Data extracts below:

Lemma climb_segment_equalities_witness :
  example_solution (Elem vec.dhft 4)
  = (example_solution (Elem vec.tmin 4) * example_solution (Elem vec.RC 4))%R.
Proof.
  apply (climb_segment_equalities source_counts source_indices source_model
           example_solution 4).
  - vm_compute. reflexivity.
  - vm_compute. reflexivity.
  - exact example_solution_satisfies.
  - vm_compute. reflexivity.
Defined.

(** X14: the values the cruise group fixes "to substitute later".  It
    fixes them for the climb segments as well as for its own: in every
    solution [TSFC] is [c1] and the density 1.225 kg/m^3 on every climb
    segment, [TSFC] is 1.4 and the lift-to-drag ratio 10 on every cruise
    segment, the temperature is 273 K on every segment, and the empty
    weight and the payload are 40000 N and 400000 N. *)
Theorem fixed_values (c : counts) (ix : indices) (L : model)
    (sol : solution) (i : nat) :
  build_indices c = OK ix -> CommercialAircraft c ix = OK L ->
  satisfies sol L -> (Z.of_nat i < Nseg c)%Z ->
  ((Z.of_nat i < Nclimb c)%Z ->
   sol (Elem vec.TSFC i) = sol (Scalar sca.c1) /\
   sol (Elem vec.rho i) = (1225 / 1000)%R) /\
  ((Nclimb c <= Z.of_nat i)%Z ->
   sol (Elem vec.TSFC i) = (14 / 10)%R /\ sol (Elem vec.LD i) = 10%R) /\
  sol (Elem vec.T i) = 273%R /\
  (sol (Scalar sca.W_e) * factor u_lbf = 40000)%R /\
  (sol (Scalar sca.W_payload) * factor u_lbf = 400000)%R.
Proof.
  intros Hix HL Hsat Hi. pose proof (conj Hix HL) as Hb.
  split; [|split; [|split]].
  - intros H1. destruct (In_climb_values c ix L i Hb H1) as [Ht Hr].
    have_atom sol Hsat Ht' Ht. have_atom sol Hsat Hr' Hr.
    split; [|lra].
    apply (Rmult_eq_reg_r (45359237 / 100000000 / 3600
                           / (44482216152605 / 10000000000000))); lra.
  - intros H3.
    assert (Hk : (Z.of_nat (i - Z.to_nat (Nclimb c)) < Ncruise2 c)%Z).
    { revert Hi H3. len_tac. }
    destruct (In_cruise_values c ix L _ Hb Hk) as (Ht & Hl & _).
    replace (Z.to_nat (Nclimb c) + (i - Z.to_nat (Nclimb c)))%nat with i in Ht, Hl
      by (revert H3; len_tac).
    have_atom sol Hsat Ht' Ht. have_atom sol Hsat Hl' Hl.
    split; [|lra].
    apply (Rmult_eq_reg_r (45359237 / 100000000 / 3600
                           / (44482216152605 / 10000000000000))); lra.
  - have_atom sol Hsat HT (In_temperature c ix L i Hb Hi). lra.
  - destruct (In_fixed_weights c ix L Hb) as [He Hp].
    have_atom sol Hsat He' He. have_atom sol Hsat Hp' Hp.
    cbn [factor]. split; lra.
Qed.
(** * LFSR seed recovery: a shallow embedding of [breaklsfr18lab.py]

    The Python module drives two linear-feedback shift registers, adds their
    byte outputs modulo 255 and recovers both seeds from a known keystream
    prefix by a meet-in-the-middle search.  This file embeds the functions
    [convert_taps], [lfsr_next_bit], [lfsr_next_byte], [lfsr_stream],
    [mitm_recover_seeds], [generate_full_keystream] and [main] and proves
    the properties the specification states about them, followed by further
    properties read off the code.

    Python integers are unbounded, so they are [Z]; [&], [|], [^] and [>>]
    agree with [Z.land], [Z.lor], [Z.lxor] and [Z.shiftr] on all integers,
    and [%] with a positive modulus is [Z.modulo].  The only operations of the
    module that can raise are the shifts (a negative count is a [ValueError])
    and [bytearray.append] (an item outside [0, 256) is a [ValueError]); the
    calls to [print] have no effect on any result and are left out. *)

From stdpp Require Import gmap list.

Local Open Scope Z_scope.

(** ** Outcomes of Python code *)

Inductive exn : Set :=
  | ValueError          (* raised by the interpreter: shifts, bytearray *)
  | InvalidTapError.    (* named by the specification only *)

Inductive py (A : Type) : Type :=
  | Ret (a : A)
  | Raise (e : exn).

Arguments Ret {A} a.
Arguments Raise {A} e.

Definition bind {A B : Type} (m : py A) (k : A -> py B) : py B :=
  match m with
  | Ret a => k a
  | Raise e => Raise e
  end.

Notation "'let*' x ':=' m 'in' k" := (bind m (fun x => k))
  (at level 10, x name, m at level 100, k at level 200).

#[global] Instance exn_eq_dec : EqDecision exn.
Proof. solve_decision. Defined.

#[global] Instance py_eq_dec {A : Type} `{EqDecision A} : EqDecision (py A).
Proof. solve_decision. Defined.

(** [a >> n] and [a << n] on Python integers. *)
Definition rshift (a n : Z) : py Z :=
  if n <? 0 then Raise ValueError else Ret (Z.shiftr a n).

Definition lshift (a n : Z) : py Z :=
  if n <? 0 then Raise ValueError else Ret (Z.shiftl a n).

(** [range(stop)]. *)
Definition py_range (stop : Z) : list Z := seqZ 0 stop.

Arguments py_range : simpl never.
(** * licenses: the license identification engine of pmezard/licenses

    A shallow embedding of [licenses.go]: the tokenizer ([cleanLicenseData],
    [makeWordSet]), the template parser ([parseTemplate]), the similarity
    scorer ([matchTemplates]), the license file locator ([scoreLicenseName],
    [findLicense]) and the grouping reducer ([longestCommonPrefix],
    [groupLicenses]), followed by the properties established about them.

    Go values are represented as follows.
    - [[]byte] and [string] are Rocq strings, that is sequences of bytes.
    - [map[string]int] is [gmap string nat]; a [range] loop over a map visits
      its entries in an order chosen by the runtime, which is a parameter of
      the functions that contain such a loop.
    - [float64] is the type [float64] below.
    - a pointer that may be [nil] is an [option].
    - a Go function returning [(T, error)] returns a [result]. *)

From Stdlib Require Import ZArith QArith Ascii String List Lia Lqa.
From stdpp Require Import gmap strings list fin_maps sorting.

Open Scope string_scope.
Open Scope list_scope.

(** ** Results of fallible functions *)

Inductive result (E A : Type) : Type :=
| Ok (a : A)
| Err (e : E).
Arguments Ok {E A} a.
Arguments Err {E A} e.

(** ** float64

    The scores of the program are quotients of small non-negative integers
    and a few decimal constants.  They are modelled by exact rationals
    extended with the two special values the program can produce: the
    quotient 0/0 is [FNaN] and x/0 for a positive x is [FInf].  Every
    comparison with [FNaN] is false, as in IEEE 754.  Rounding is not
    modelled: on operands below 2^26 the rounded quotients of two different
    fractions are different, so the comparisons agree with the exact ones. *)

Inductive float64 : Type :=
| FNaN
| FInf
| FVal (q : Q).

Definition float64_of_int (n : nat) : float64 := FVal (inject_Z (Z.of_nat n)).

Definition fmul (x y : float64) : float64 :=
  match x, y with
  | FVal a, FVal b => FVal (a * b)
  | FNaN, _ | _, FNaN => FNaN
  | FInf, FInf => FInf
  | FInf, FVal b | FVal b, FInf => if Qeq_bool b 0 then FNaN else FInf
  end.

Definition fadd (x y : float64) : float64 :=
  match x, y with
  | FVal a, FVal b => FVal (a + b)
  | FNaN, _ | _, FNaN => FNaN
  | FInf, _ | _, FInf => FInf
  end.

Definition fdiv (x y : float64) : float64 :=
  match x, y with
  | FVal a, FVal b =>
      if Qeq_bool b 0 then (if Qeq_bool a 0 then FNaN else FInf)
      else FVal (a / b)
  | FNaN, _ | _, FNaN => FNaN
  | FInf, FInf => FNaN
  | FInf, FVal _ => FInf
  | FVal _, FInf => FVal 0
  end.

(** [fgt x y] is the Go comparison [x > y]. *)
Definition fgt (x y : float64) : bool :=
  match x, y with
  | FVal a, FVal b => negb (Qle_bool a b)
  | FInf, FVal _ => true
  | _, _ => false
  end.

(** [x] is a number of the closed interval from 0 to 1. *)
Definition unit_interval (x : float64) : Prop :=
  match x with
  | FVal q => (0 <= q)%Q /\ (q <= 1)%Q
  | _ => False
  end.

(** [x] is the number one. *)
Definition is_one (x : float64) : Prop :=
  match x with
  | FVal q => (q == 1)%Q
  | _ => False
  end.

(** ** Bytes and character classes *)

Definition code (c : ascii) : N := N_of_ascii c.

Definition inRange (lo hi : N) (c : ascii) : bool :=
  ((lo <=? code c) && (code c <=? hi))%N.

Definition byte (n : N) : ascii := ascii_of_N n.

Definition newline : ascii := byte 10.

(** The class [\s] of Go regular expressions: tab, line feed, form feed,
    carriage return and space. *)
Definition isSpace (c : ascii) : bool :=
  let n := code c in
  ((n =? 9) || (n =? 10) || (n =? 12) || (n =? 13) || (n =? 32))%N.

End of Data extracts.

What is expected: In the entries above, find the line with "FVal (a * b)", then retype it and every line after it exactly.

Solution to this task:
  | FVal a, FVal b => FVal (a * b)
  | FNaN, _ | _, FNaN => FNaN
  | FInf, FInf => FInf
  | FInf, FVal b | FVal b, FInf => if Qeq_bool b 0 then FNaN else FInf
  end.

Definition fadd (x y : float64) : float64 :=
  match x, y with
  | FVal a, FVal b => FVal (a + b)
  | FNaN, _ | _, FNaN => FNaN
  | FInf, _ | _, FInf => FInf
  end.

Definition fdiv (x y : float64) : float64 :=
  match x, y with
  | FVal a, FVal b =>
      if Qeq_bool b 0 then (if Qeq_bool a 0 then FNaN else FInf)
      else FVal (a / b)
  | FNaN, _ | _, FNaN => FNaN
  | FInf, FInf => FNaN
  | FInf, FVal _ => FInf
  | FVal _, FInf => FVal 0
  end.

(** [fgt x y] is the Go comparison [x > y]. *)
Definition fgt (x y : float64) : bool :=
  match x, y with
  | FVal a, FVal b => negb (Qle_bool a b)
  | FInf, FVal _ => true
  | _, _ => false
  end.

(** [x] is a number of the closed interval from 0 to 1. *)
Definition unit_interval (x : float64) : Prop :=
  match x with
  | FVal q => (0 <= q)%Q /\ (q <= 1)%Q
  | _ => False
  end.

(** [x] is the number one. *)
Definition is_one (x : float64) : Prop :=
  match x with
  | FVal q => (q == 1)%Q
  | _ => False
  end.

(** ** Bytes and character classes *)

Definition code (c : ascii) : N := N_of_ascii c.

Definition inRange (lo hi : N) (c : ascii) : bool :=
  ((lo <=? code c) && (code c <=? hi))%N.

Definition byte (n : N) : ascii := ascii_of_N n.

Definition newline : ascii := byte 10.

(** The class [\s] of Go regular expressions: tab, line feed, form feed,
    carriage return and space. *)
Definition isSpace (c : ascii) : bool :=
  let n := code c in
  ((n =? 9) || (n =? 10) || (n =? 12) || (n =? 13) || (n =? 32))%N.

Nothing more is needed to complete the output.